(Beginning of Supplied records)

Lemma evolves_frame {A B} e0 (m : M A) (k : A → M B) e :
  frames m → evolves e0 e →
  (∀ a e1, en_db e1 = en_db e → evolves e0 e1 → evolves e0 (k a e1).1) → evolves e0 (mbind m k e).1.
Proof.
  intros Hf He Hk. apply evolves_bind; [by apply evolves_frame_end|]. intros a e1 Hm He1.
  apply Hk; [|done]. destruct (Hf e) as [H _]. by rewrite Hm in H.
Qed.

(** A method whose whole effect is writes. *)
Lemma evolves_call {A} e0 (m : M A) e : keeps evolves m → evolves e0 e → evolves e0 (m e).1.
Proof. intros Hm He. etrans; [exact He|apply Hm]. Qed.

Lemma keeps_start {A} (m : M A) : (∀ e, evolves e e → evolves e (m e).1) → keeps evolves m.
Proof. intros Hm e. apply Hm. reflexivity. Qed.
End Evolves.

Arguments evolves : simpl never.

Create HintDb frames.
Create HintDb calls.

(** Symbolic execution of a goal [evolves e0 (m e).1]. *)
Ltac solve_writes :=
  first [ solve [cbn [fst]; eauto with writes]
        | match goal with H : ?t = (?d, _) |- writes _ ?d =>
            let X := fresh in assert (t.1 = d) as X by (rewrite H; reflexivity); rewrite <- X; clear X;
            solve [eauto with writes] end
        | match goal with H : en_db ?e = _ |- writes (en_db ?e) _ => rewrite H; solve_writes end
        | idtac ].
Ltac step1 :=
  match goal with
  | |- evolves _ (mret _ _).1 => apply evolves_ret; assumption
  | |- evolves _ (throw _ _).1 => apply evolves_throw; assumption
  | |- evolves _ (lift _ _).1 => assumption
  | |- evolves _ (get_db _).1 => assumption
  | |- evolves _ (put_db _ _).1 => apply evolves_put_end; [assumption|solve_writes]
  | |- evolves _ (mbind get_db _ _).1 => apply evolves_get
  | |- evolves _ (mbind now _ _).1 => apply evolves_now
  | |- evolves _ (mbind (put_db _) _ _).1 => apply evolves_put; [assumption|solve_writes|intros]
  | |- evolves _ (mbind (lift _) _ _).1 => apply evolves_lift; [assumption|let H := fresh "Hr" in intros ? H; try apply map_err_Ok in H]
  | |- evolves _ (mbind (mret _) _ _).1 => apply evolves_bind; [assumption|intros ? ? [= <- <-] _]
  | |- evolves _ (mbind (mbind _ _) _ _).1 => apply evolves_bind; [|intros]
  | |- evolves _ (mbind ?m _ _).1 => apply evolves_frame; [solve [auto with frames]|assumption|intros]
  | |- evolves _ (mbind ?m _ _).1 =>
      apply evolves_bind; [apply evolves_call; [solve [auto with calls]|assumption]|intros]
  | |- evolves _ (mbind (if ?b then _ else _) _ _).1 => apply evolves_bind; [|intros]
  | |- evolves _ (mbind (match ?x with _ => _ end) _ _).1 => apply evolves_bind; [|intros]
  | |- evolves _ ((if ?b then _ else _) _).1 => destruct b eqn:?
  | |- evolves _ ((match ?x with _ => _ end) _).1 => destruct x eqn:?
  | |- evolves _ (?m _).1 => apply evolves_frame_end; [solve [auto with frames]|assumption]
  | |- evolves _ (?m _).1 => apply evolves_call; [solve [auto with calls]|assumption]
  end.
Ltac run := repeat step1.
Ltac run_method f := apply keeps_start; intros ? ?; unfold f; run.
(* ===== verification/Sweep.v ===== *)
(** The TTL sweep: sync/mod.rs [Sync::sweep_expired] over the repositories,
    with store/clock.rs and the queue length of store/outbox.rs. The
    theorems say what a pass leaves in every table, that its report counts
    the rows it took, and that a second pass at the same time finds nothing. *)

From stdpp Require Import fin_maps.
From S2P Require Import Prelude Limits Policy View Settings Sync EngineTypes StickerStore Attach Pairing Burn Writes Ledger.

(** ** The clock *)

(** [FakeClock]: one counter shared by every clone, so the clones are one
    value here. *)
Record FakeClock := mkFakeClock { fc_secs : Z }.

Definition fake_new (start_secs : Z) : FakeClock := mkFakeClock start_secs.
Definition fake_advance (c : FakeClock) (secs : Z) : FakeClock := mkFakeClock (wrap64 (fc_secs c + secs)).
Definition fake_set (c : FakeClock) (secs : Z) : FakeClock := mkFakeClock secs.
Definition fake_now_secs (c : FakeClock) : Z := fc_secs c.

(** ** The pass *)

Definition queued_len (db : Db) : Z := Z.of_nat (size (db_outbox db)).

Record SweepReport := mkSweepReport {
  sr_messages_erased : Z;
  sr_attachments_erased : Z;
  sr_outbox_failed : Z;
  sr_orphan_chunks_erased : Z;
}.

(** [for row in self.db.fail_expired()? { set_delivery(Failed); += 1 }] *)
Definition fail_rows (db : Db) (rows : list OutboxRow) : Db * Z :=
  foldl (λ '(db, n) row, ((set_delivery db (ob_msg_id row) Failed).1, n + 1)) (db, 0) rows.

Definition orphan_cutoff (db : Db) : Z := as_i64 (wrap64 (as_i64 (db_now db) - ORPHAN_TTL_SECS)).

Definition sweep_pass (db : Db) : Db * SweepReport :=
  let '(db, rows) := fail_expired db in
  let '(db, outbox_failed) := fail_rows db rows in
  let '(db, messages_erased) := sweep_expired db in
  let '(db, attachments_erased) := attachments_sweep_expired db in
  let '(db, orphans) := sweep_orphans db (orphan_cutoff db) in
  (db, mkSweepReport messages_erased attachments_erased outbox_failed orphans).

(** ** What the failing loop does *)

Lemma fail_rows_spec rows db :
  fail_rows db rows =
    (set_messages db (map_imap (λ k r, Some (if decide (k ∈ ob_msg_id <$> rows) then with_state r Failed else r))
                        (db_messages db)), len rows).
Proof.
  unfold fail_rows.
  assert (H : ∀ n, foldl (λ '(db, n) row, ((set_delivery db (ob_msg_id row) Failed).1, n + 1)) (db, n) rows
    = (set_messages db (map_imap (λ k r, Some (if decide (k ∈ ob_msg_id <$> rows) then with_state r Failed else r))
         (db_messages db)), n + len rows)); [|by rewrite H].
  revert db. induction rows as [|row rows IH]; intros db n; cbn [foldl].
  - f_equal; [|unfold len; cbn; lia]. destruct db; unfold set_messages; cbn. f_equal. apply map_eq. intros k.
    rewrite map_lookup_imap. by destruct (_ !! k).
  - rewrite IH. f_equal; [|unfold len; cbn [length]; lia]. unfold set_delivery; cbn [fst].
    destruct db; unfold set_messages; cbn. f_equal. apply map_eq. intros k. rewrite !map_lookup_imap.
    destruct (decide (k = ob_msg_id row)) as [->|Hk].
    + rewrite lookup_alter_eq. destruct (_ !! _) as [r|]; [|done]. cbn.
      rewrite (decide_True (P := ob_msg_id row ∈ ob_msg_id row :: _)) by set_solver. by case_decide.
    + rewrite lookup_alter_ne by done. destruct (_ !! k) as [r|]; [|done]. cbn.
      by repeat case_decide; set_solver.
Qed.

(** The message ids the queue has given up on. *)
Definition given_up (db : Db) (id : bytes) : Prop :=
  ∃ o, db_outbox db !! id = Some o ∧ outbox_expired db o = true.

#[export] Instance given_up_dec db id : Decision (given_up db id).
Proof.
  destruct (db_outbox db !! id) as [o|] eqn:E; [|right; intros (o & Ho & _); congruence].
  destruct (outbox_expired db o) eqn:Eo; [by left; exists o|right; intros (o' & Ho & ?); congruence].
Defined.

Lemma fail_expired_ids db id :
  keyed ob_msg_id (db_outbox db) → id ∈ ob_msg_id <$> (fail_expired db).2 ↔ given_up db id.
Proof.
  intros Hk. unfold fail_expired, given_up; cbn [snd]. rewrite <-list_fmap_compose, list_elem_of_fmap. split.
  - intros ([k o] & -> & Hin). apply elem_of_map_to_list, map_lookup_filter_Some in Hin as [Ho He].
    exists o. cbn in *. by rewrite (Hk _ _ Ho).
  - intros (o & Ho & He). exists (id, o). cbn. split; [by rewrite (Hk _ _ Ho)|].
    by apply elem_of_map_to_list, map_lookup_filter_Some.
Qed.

(End of Supplied records)

Task to carry out: Quote the data above verbatim from its first line to the line that includes "e0 (m e).1.", with both boundary lines retained.

Task solution:
Lemma evolves_frame {A B} e0 (m : M A) (k : A → M B) e :
  frames m → evolves e0 e →
  (∀ a e1, en_db e1 = en_db e → evolves e0 e1 → evolves e0 (k a e1).1) → evolves e0 (mbind m k e).1.
Proof.
  intros Hf He Hk. apply evolves_bind; [by apply evolves_frame_end|]. intros a e1 Hm He1.
  apply Hk; [|done]. destruct (Hf e) as [H _]. by rewrite Hm in H.
Qed.

(** A method whose whole effect is writes. *)
Lemma evolves_call {A} e0 (m : M A) e : keeps evolves m → evolves e0 e → evolves e0 (m e).1.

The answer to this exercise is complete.